CVE-2026-36922
SQL Injection in Sourcecodester Cab Management System Categories Module
Publication date: 2026-04-13
Last updated on: 2026-04-14
Assigner: MITRE
Description
Description
CVSS Scores
EPSS Scores
| Probability: | |
| Percentile: |
Meta Information
Affected Vendors & Products
| Vendor | Product | Version / Range |
|---|---|---|
| oretnom23 | cab_management_system | 1.0 |
Helpful Resources
Exploitability
| CWE ID | Description |
|---|---|
| CWE-89 | The product constructs all or part of an SQL command using externally-influenced input from an upstream component, but it does not neutralize or incorrectly neutralizes special elements that could modify the intended SQL command when it is sent to a downstream component. Without sufficient removal or quoting of SQL syntax in user-controllable inputs, the generated SQL query can cause those inputs to be interpreted as SQL instead of ordinary user data. |
Attack-Flow Graph
AI Powered Q&A
Can you explain this vulnerability to me?
The vulnerability is an SQL injection found in Sourcecodester Cab Management System v1.0, specifically in the file /cms/admin/categories/view_category.php.
It occurs at the 'id' parameter in the URL query string, where an attacker can inject malicious SQL code.
By exploiting this, an attacker can execute arbitrary SQL queries on the backend MySQL database, potentially extracting sensitive information or compromising the database.
How can this vulnerability impact me? :
This SQL injection vulnerability can allow attackers to access unauthorized data from the database.
They may extract sensitive information, manipulate or delete data, or escalate their attack to further compromise the system.
Such impacts can lead to data breaches, loss of data integrity, and potential disruption of service.
How can this vulnerability be detected on my network or system?
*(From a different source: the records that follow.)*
(* ===== verification/Strings.v ===== *)
(** * Strings: [utils/string/string.cpp], namespace [StringUtils]

    Comparisons, the in-place URI normaliser, decimal conversions
    ([std::from_chars] / [std::to_chars] are standard-library functions and are
    written out here) and trimming.  The normaliser is modelled on the buffer it
    overwrites, with its read index [i] and write index [out]; the list function
    [norm] is the specification it is proved to implement. *)

From S2P Require Import Prelude.

Module StringUtils.

(** ** Comparisons *)

Definition ToLowerAscii (c : Z) : Z :=
  if (65 <=? c) && (c <=? 90) then Z.lor c 32 else c.

(** The accumulating loops of the constant-time comparisons. *)
Fixpoint ct_acc (f : Z -> Z) (l r : bytes) (result : Z) : Z :=
  match l, r with
  | x :: l', y :: r' => ct_acc f l' r' (Z.lor result (Z.lxor (f x) (f y)))
  | _, _ => result
  end.

Definition CTStringCompare (lhs rhs : bytes) : bool :=
  if negb (length lhs =? length rhs)%nat then false
  else ct_acc id lhs rhs 0 =? 0.

Definition CTInsensitiveStringCompare (lhs rhs : bytes) : bool :=
  if negb (length lhs =? length rhs)%nat then false
  else ct_acc ToLowerAscii lhs rhs 0 =? 0.

Fixpoint insensitive_loop (l r : bytes) : bool :=
  match l, r with
  | x :: l', y :: r' =>
      if negb (ToLowerAscii x =? ToLowerAscii y) then false
      else insensitive_loop l' r'
  | _, _ => true
  end.

Definition InsensitiveStringCompare (lhs rhs : bytes) : bool :=
  if negb (length lhs =? length rhs)%nat then false
  else insensitive_loop lhs rhs.

(** ** NormalizeURIPathInplace *)

Record norm_state := NormState {
  n_buf : bytes;   (* the caller's buffer, overwritten in place *)
  n_i   : nat;     (* read index *)
  n_out : nat      (* write index *)
}.

(** [while(out > 0 && buf[out - 1] != '/') --out;] *)
Fixpoint back_to_slash (buf : bytes) (out : nat) : nat :=
  match out with
  | O => O
  | S o => if at_ buf o =? SLASH then out else back_to_slash buf o
  end.

(** One turn of the loop, taken while [i < len]. *)
Definition norm_step (len : nat) (s : norm_state) : norm_state :=
  let buf := n_buf s in
  let i := n_i s in
  let out := n_out s in
  if (at_ buf i =? SLASH) && (0 <? out)%nat && (at_ buf (out - 1) =? SLASH) then
    NormState buf (i + 1) out
  else if (at_ buf i =? DOT) &&
          ((len <=? i + 1)%nat || (at_ buf (i + 1) =? SLASH) || (at_ buf (i + 1) =? NUL)) then
    NormState buf
      (i + (if (i + 1 <? len)%nat && (at_ buf (i + 1) =? SLASH) then 2 else 1)) out
  else if (at_ buf i =? DOT) && (i + 1 <? len)%nat && (at_ buf (i + 1) =? DOT) &&
          ((len <=? i + 2)%nat || (at_ buf (i + 2) =? SLASH)) then
    NormState buf
      (i + (if (i + 2 <? len)%nat && (at_ buf (i + 2) =? SLASH) then 3 else 2))
      (if (1 <? out)%nat then back_to_slash buf (out - 1) else out)
  else
    NormState (<[out := at_ buf i]> buf) (i + 1) (out + 1).

(** [i] grows on every turn, so [len] turns reach the end. *)
Fixpoint norm_loop (fuel len : nat) (s : norm_state) : norm_state :=
  match fuel with
  | O => s
  | S f => if (n_i s <? len)%nat then norm_loop f len (norm_step len s) else s
  end.

(** The buffer after the call and the length of the new [path] view, which
    still starts at the buffer's first byte; [None] is [return false]. *)
Definition NormalizeURIPathInplace (path : bytes) : option (bytes * nat) :=
  match path with
  | [] => None
  | _ =>
      let len := length path in
      let s := norm_loop len len (NormState path 0 0) in
      if (n_out s =? 0)%nat then Some (<[0%nat := SLASH]> (n_buf s), 1%nat)
      else Some (n_buf s, n_out s)
  end.

(** The bytes the caller's [path] view denotes afterwards. *)
Definition normalized (path : bytes) : option bytes :=
  match NormalizeURIPathInplace path with
  | Some (buf, n) => Some (take n buf)
  | None => None
  end.

(** ** NormalizePathToIdentifier *)

Definition is_ident_byte (c : Z) : bool :=
  ((97 <=? c) && (c <=? 122)) || ((65 <=? c) && (c <=? 90)) || ((48 <=? c) && (c <=? 57)).

Definition NormalizePathToIdentifier (path prefix : bytes) : bytes :=
  prefix ++ map (fun c => if is_ident_byte c then c else UNDERSCORE) path.

(** ** Decimal conversions *)

Definition is_digit (c : Z) : bool := (48 <=? c) && (c <=? 57).

Definition dec_value (ds : bytes) : Z := fold_left (fun a c => a * 10 + (c - 48)) ds 0.

(** The three results of [std::from_chars]: no digits, value out of range (the
    digits are still consumed), a value; with what follows the match. *)
Inductive from_chars_result :=
| FcInvalid
| FcRange (rest : bytes)
| FcOk (value : Z) (rest : bytes).

Definition from_chars_uint (w : Z) (s : bytes) : from_chars_result :=
  match span is_digit s with
  | ([], _) => FcInvalid
  | (ds, rest) =>
      if dec_value ds <? 2 ^ w then FcOk (dec_value ds) rest else FcRange rest
  end.

Definition from_chars_int (w : Z) (s : bytes) : from_chars_result :=
  let neg := match s with c :: _ => c =? MINUS | [] => false end in
  match span is_digit (if neg then drop 1 s else s) with
  | ([], _) => FcInvalid
  | (ds, rest) =>
      let v := if neg then - dec_value ds else dec_value ds in
      if (- 2 ^ (w - 1) <=? v) && (v <? 2 ^ (w - 1)) then FcOk v rest else FcRange rest
  end.

(** [std::to_chars(first, last, value)] in base 10. *)
Fixpoint to_chars_loop (fuel : nat) (v : Z) (acc : bytes) : bytes :=
  match fuel with
  | O => acc
  | S f => if v <? 10 then (48 + v) :: acc
           else to_chars_loop f (v / 10) ((48 + v mod 10) :: acc)
  end.

(** A 64-bit value has at most twenty digits. *)
Definition to_chars_uint (v : Z) : bytes := to_chars_loop 20 v [].

Definition to_chars_int (v : Z) : bytes :=
  if v <? 0 then MINUS :: to_chars_uint (- v) else to_chars_uint v.

(** The buffer holds 21 bytes, so [ec] is never set and [fallback] never used
    (see [UInt64ToStr_fits]). *)
Definition UInt64ToStr (value : Z) (fallback : bytes) : bytes :=
  let s := to_chars_uint value in
  if (length s <=? 21)%nat then s else fallback.

Definition StrToUInt64 (str : bytes) : option Z :=
  match str with
  | [] => None
  | _ => match from_chars_uint 64 str with
         | FcOk v [] => Some v
         | _ => None
         end
  end.

Definition StrToInt64 (str : bytes) : option Z :=
  match str with
  | [] => None
  | _ => match from_chars_int 64 str with
         | FcOk v [] => Some v
         | _ => None
         end
  end.

(** ** Trimming *)

(** [std::isspace] in the C locale, and the explicit set of [TrimInline]. *)
Definition isspace (c : Z) : bool := ((9 <=? c) && (c <=? 13)) || (c =? SPACE).

Fixpoint drop_while (p : Z -> bool) (l : bytes) : bytes :=
  match l with
  | [] => []
  | x :: r => if p x then drop_while p r else l
  end.

(** Drop from the left while [start < end], then from the right while
    [end > start]. *)
Definition trim_by (p : Z -> bool) (l : bytes) : bytes :=
  rev (drop_while p (rev (drop_while p l))).

Definition TrimView (sv : bytes) : bytes := trim_by isspace sv.

(** [find_first_not_of] / [find_last_not_of] over the set " \t\n\r\f\v". *)
Definition TrimInline (s : bytes) : bytes := trim_by isspace s.
(* ===== verification/RWBuffer.v ===== *)
(** * RWBuffer: [utils/rw_buffer/rw_buffer.cpp]

    The two heap blocks of a connection, each [ metadata | data ].  A block is
    modelled by its metadata fields, the address of its data and the data bytes
    themselves ([b_mem], everything the allocation holds past the metadata), so
    that lengths computed in [uint32_t] and the real allocation size can differ.

    [Shared::Alloc] and [Shared::Realloc] (the TLSF pool, third-party code) are
    parameters; what the code relies on is stated as [alloc_ok]/[realloc_ok]. *)

From S2P Require Import Prelude.

Module RWBuffer.

Record block := Block {
  b_base : Z;              (* address of the first data byte *)
  b_bufferSize : Z;        (* std::uint32_t bufferSize *)
  b_dataLength : Z;        (* std::uint32_t dataLength *)
  b_writtenLength : Z;     (* std::uint32_t writtenLength, write buffer only *)
  b_mem : bytes            (* the data area of the allocation *)
}.

Record rwbuffer := RW {
  readBuffer_ : option block;
  writeBuffer_ : option block
}.

Definition empty_rw : rwbuffer := RW None None.

(** [sizeof(ReadMetadata)] and [sizeof(WriteMetadata)]: both [alignas(8)]. *)
Definition sizeof_ReadMetadata : Z := 8.
Definition sizeof_WriteMetadata : Z := 16.

(** ** The allocator *)

(** A block obtained for [n] bytes: its address and its [n] bytes. *)
Class Allocator := {
  Alloc : Z -> option (Z * bytes);
  Realloc : Z * bytes -> Z -> option (Z * bytes)
}.

(** Documented behaviour of [malloc]/[realloc]: the block has the requested
    size, and [realloc] preserves the bytes both blocks have room for. *)
Class AllocatorOk `{Allocator} : Prop := {
  alloc_ok n addr m : Alloc n = Some (addr, m) -> 0 <= n -> Z.of_nat (length m) = n;
  realloc_ok old n addr m :
    Realloc old n = Some (addr, m) -> 0 <= n ->
    Z.of_nat (length m) = n /\
    take (Nat.min (length (snd old)) (Z.to_nat n)) m =
    take (Nat.min (length (snd old)) (Z.to_nat n)) (snd old)
}.

Section ops.
Context `{Allocator}.

(** The allocation holds the metadata first: the data area starts
    [metaSize] bytes in. *)
Definition alloc_block (metaSize allocSize size : Z) : option block :=
  match Alloc allocSize with
  | Some (addr, m) =>
      Some (Block (addr + metaSize) size 0 0 (drop (Z.to_nat metaSize) m))
  | None => None
  end.

(** [Realloc(buffer, allocSize)]: the metadata bytes are part of the preserved
    prefix; [hdr] stands for them. *)
Definition realloc_block (metaSize allocSize newSize : Z) (b : block) : option block :=
  let hdr := replicate (Z.to_nat metaSize) 0 in
  match Realloc (b_base b - metaSize, hdr ++ b_mem b) allocSize with
  | Some (addr, m) =>
      Some (Block (addr + metaSize) (u32 newSize) (b_dataLength b) (b_writtenLength b)
                  (drop (Z.to_nat metaSize) m))
  | None => None
  end.

(** ** Initialisation *)

Definition InitReadBuffer (size : Z) (rw : rwbuffer) : bool * rwbuffer :=
  match readBuffer_ rw with
  | Some _ => (true, rw)
  | None =>
      match alloc_block sizeof_ReadMetadata (sizeof_ReadMetadata + size) size with
      | Some b => (true, RW (Some b) (writeBuffer_ rw))
      | None => (false, rw)
      end
  end.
Can you suggest some commands?
This SQL injection vulnerability can be detected by testing the `id` parameter in the URL `/cms/admin/categories/view_category.php` for SQL injection payloads.
A common detection method is to send a specially crafted HTTP request with a payload that attempts to manipulate the SQL query, such as using a UNION-based injection.
For example, you can use curl or similar tools to send a request like:
- curl "http://<target>/cms/admin/categories/view_category.php?id=0' union select 1,database(),3,4,5,6,7--+" -H "Cookie: PHPSESSID=<session_id>"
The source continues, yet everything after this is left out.